The discretion therefore given to a court with respect to the assessment of a plaintiff’s costs under UCPR 698(1) seems irrelevant to the exercise of the discretion given in respect of both plaintiff’s costs and defendants’ costs under UCPR 361(2).
UCPR 361(2) does not address at all the matters addressed in UCPR 698.
Had it not been for the cost constraint contained in UCPR 698, on the facts of the present case prima facie the plaintiff would recover costs assessed on the basis that her claim was properly brought in the Supreme Court – as indeed would the costs of the defendants be assessed on the basis that they were incurred in the Supreme Court.
In my view UCPR 698 has effect only with respect to the quantum of costs the plaintiff may recover under UCPR 361(2)(a).
It has no relevance to the assessment of the defendants’ entitlement to costs under UCPR 361(2)(b).
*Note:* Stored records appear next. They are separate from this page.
Lemma for_range_S (lo : Z) (n : nat) (body : Z -> Cmd unit) :
  for_range lo (S n) body = (body lo ;; for_range (lo + 1) n body).
Proof. reflexivity. Qed.

Lemma open_between_last (g : Globals) (n : nat) :
  forall lo,
    open_between g lo (S n) =
    open_between g lo n + (if handle_open g (lo + Z.of_nat n) then 1 else 0).
Proof.
  induction n as [| n IH]; intros lo.
  - change (Z.of_nat 0) with 0. rewrite Z.add_0_r.
    change (open_between g lo 1) with ((if handle_open g lo then 1 else 0) + 0).
    change (open_between g lo 0) with 0. lia.
  - change (open_between g lo (S (S n)))
      with ((if handle_open g lo then 1 else 0) + open_between g (lo + 1) (S n)).
    rewrite IH.
    change (open_between g lo (S n))
      with ((if handle_open g lo then 1 else 0) + open_between g (lo + 1) n).
    replace (lo + 1 + Z.of_nat n) with (lo + Z.of_nat (S n)) by lia. lia.
Qed.

Lemma not_open_handle_open (g : Globals) (handle : Z) :
  not_open g handle -> handle_open g handle = false.
Proof.
  intros H. unfold handle_open. rewrite (not_open_test _ _ H). reflexivity.
Qed.

Lemma ShutDown_initialized (sdk : Sdk) (g : Globals) :
  well_typed g -> initialized g = true ->
  (forall h, 1 <= h <= 9 -> stop_granted sdk g h) ->
  exists g' l,
    PsychOculusVRShutDown sdk g =
      {| outcome := Done PsychError_none; globals := g'; calls := l |} /\
    shut_down_from g g'.
Proof.
  intros Hwt Hi Hst.
  destruct (close_range sdk 9 1 g) as (g1 & l1 & E & Hwt1 & Hno & Hfr & Hd & Ha & Hi1);
    [lia | exact Hwt | intros h Hh; apply Hst; lia |].
  exists (with_initialized false g1), (l1 ++ [Call_ovr_Shutdown]). split.
  - unfold PsychOculusVRShutDown. step. rewrite Hi. cbn [when].
    change (Z.to_nat MAX_PSYCH_OCULUS_DEVS) with (S 9).
    rewrite for_range_S. change (0 + 1) with 1. rewrite !bind_assoc_eq.
    rewrite (bind_done _ _ g tt)
      by (rewrite PsychOculusClose_not_open by (left; lia); reflexivity).
    rewrite PsychOculusClose_not_open by (left; lia). cbn [globals calls app].
    rewrite (bind_done _ _ g tt) by (rewrite E; reflexivity).
    rewrite E. cbn [outcome globals calls].
    unfold_sdk. repeat step. finish. simpl. reflexivity.
  - split; [reflexivity |]. split.
    { intros h Hh. unfold not_open. rewrite slot_with_initialized.
      destruct (Z_lt_ge_dec h 1) as [Hlt | Hge]; [left; exact Hlt |].
      apply Hno. lia. }
    split.
    { intros H10 h. unfold not_open. rewrite slot_with_initialized.
      destruct (Z_lt_ge_dec h 1) as [Hlt | Hge]; [left; exact Hlt |].
      destruct (Z_le_gt_dec h 9) as [H9 | H9]; [apply Hno; lia |].
      destruct (Z.eq_dec h 10) as [-> | Hne].
      - apply (not_open_ext g); [apply Hfr; lia | exact H10].
      - right. left. unfold MAX_PSYCH_OCULUS_DEVS. lia. }
    split; [exact Hd |]. split; [| exact Ha].
    intros H10 Hcount. cbn [devicecount with_initialized]. rewrite Hd, Hcount.
    rewrite (open_between_last g 9 1).
    change (1 + Z.of_nat 9) with 10. rewrite (not_open_handle_open g 10 H10).
    rewrite Z.add_0_r, Z.sub_diag. reflexivity.
Qed.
In my view prima facie the defendants are entitled to recover from the plaintiff their costs assessed on the basis of an action successfully defended in the Supreme Court within its unlimited jurisdiction. Clearly this court has jurisdiction to entertain a claim for $250,000. In my view if a plaintiff pursues in this court an action which may have been pursued in the District Court and fails to recover judgment, prima facie the defendant is entitled to recover against the plaintiff costs assessed as in a Supreme Court action.
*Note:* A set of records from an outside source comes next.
Lemma X23_witness :
  ExampleGemini.pong (drop 1 (getCommand (JS.lit "ping") None new))
  = Return (mkRunResult (JS.lit " pong" ++ [JS.LF]) [] 0) ∧
  (send (JS.lit "ping") None ExampleGemini.pong new).1 = Return (JS.lit "pong") ∧
  getCommand (JS.lit "again") None (send (JS.lit "ping") None ExampleGemini.pong new).2
  = [JS.lit "gemini"; JS.lit "--resume"; JS.lit "latest"; JS.lit "again"].
Proof.
  pose proof (X23_gemini_send_starts_session (JS.lit "ping") None ExampleGemini.pong
                new (mkRunResult (JS.lit " pong" ++ [JS.LF]) [] 0) eq_refl eq_refl) as H.
  cbv zeta in H. destruct H as (H1 & _ & _ & H2 & _).
  exact (conj eq_refl (conj H1 (proj1 (H2 (JS.lit "again"))))).
Defined.

(** X24.  A [send] whose run ends with an exit code other than 0 is
    rejected and leaves the adapter as it was, without a session mark; the
    message names the exit code and always gives a reason that is not
    empty: the trimmed error output, else the trimmed output, else
    "Unknown error". *)
Theorem X24_gemini_send_failure_has_reason
    (prompt : jsstring) (continueSession : option bool)
    (runCommand : list jsstring -> outcome RunResult) (a : GeminiAdapter)
    (result : RunResult) :
  runCommand (drop 1 (getCommand prompt continueSession a)) = Return result ->
  exitCode result ≠ 0%Z ->
  ∃ reason,
    send prompt continueSession runCommand a
    = (Throw (JS.lit "Gemini CLI exited with code "
              ++ SDK.showCode (Some (exitCode result)) ++ JS.lit ": " ++ reason), a) ∧
    reason ≠ [] ∧
    (JS.trim (stderr result) ≠ [] -> reason = JS.trim (stderr result)) ∧
    (JS.trim (stderr result) = [] -> JS.trim (stdout result) ≠ [] ->
     reason = JS.trim (stdout result)) ∧
    (JS.trim (stderr result) = [] -> JS.trim (stdout result) = [] ->
     reason = JS.lit "Unknown error").
Proof.
  intros Hrun Hcode. unfold send. rewrite Hrun.
  rewrite bool_decide_eq_true_2 by done.
  eexists. split; [reflexivity|]. unfold JS.or_else.
  destruct (JS.trim (stderr result)) as [|c1 t1] eqn:E1;
    destruct (JS.trim (stdout result)) as [|c2 t2] eqn:E2; simpl;
    repeat split; try done.
Qed.

Lemma X24_witness :
  ExampleGemini.failing (drop 1 (getCommand (JS.lit "ping") None new))
  = Return (mkRunResult (JS.lit "  ") [JS.LF] 1) ∧
  exitCode (mkRunResult (JS.lit "  ") [JS.LF] 1) ≠ 0%Z ∧
  send (JS.lit "ping") None ExampleGemini.failing new
  = (Throw (JS.lit "Gemini CLI exited with code 1: Unknown error"), new).
Proof.
  destruct (X24_gemini_send_failure_has_reason (JS.lit "ping") None ExampleGemini.failing
              new (mkRunResult (JS.lit "  ") [JS.LF] 1) eq_refl)
    as (reason & Hs & _ & _ & _ & Hr); [discriminate|].
  rewrite Hs, Hr by (vm_compute; reflexivity).
  split; [reflexivity|]. split; [discriminate|]. vm_compute. reflexivity.
Defined.

End GeminiSessionExtras.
At the end of the day it seems to me that the obligations is on the plaintiff to show in the circumstances of this case that “another order for costs is appropriate”.
Because the plaintiff under rule 698 is entitled to recover costs only on the District Court scale, is it “appropriate” that in the exercise of discretion I should order that the defendants also recover costs to be assessed only on the appropriate District Court scale.
No authority was cited to support such a proposition.
In the circumstances I am unpersuaded that it would be “appropriate” to make such an order.
I order therefore that the defendants pay to the plaintiff her costs of the action up to and including 6 March 2002 to be assessed on the appropriate District Court scale on a standard basis.
I order that the plaintiff pay to the defendants their costs of and incidental to defending the plaintiff’s action incurred on and subsequent to 7 March 2002 to be assessed on a standard basis for an action successfully defended in the Supreme Court of Queensland.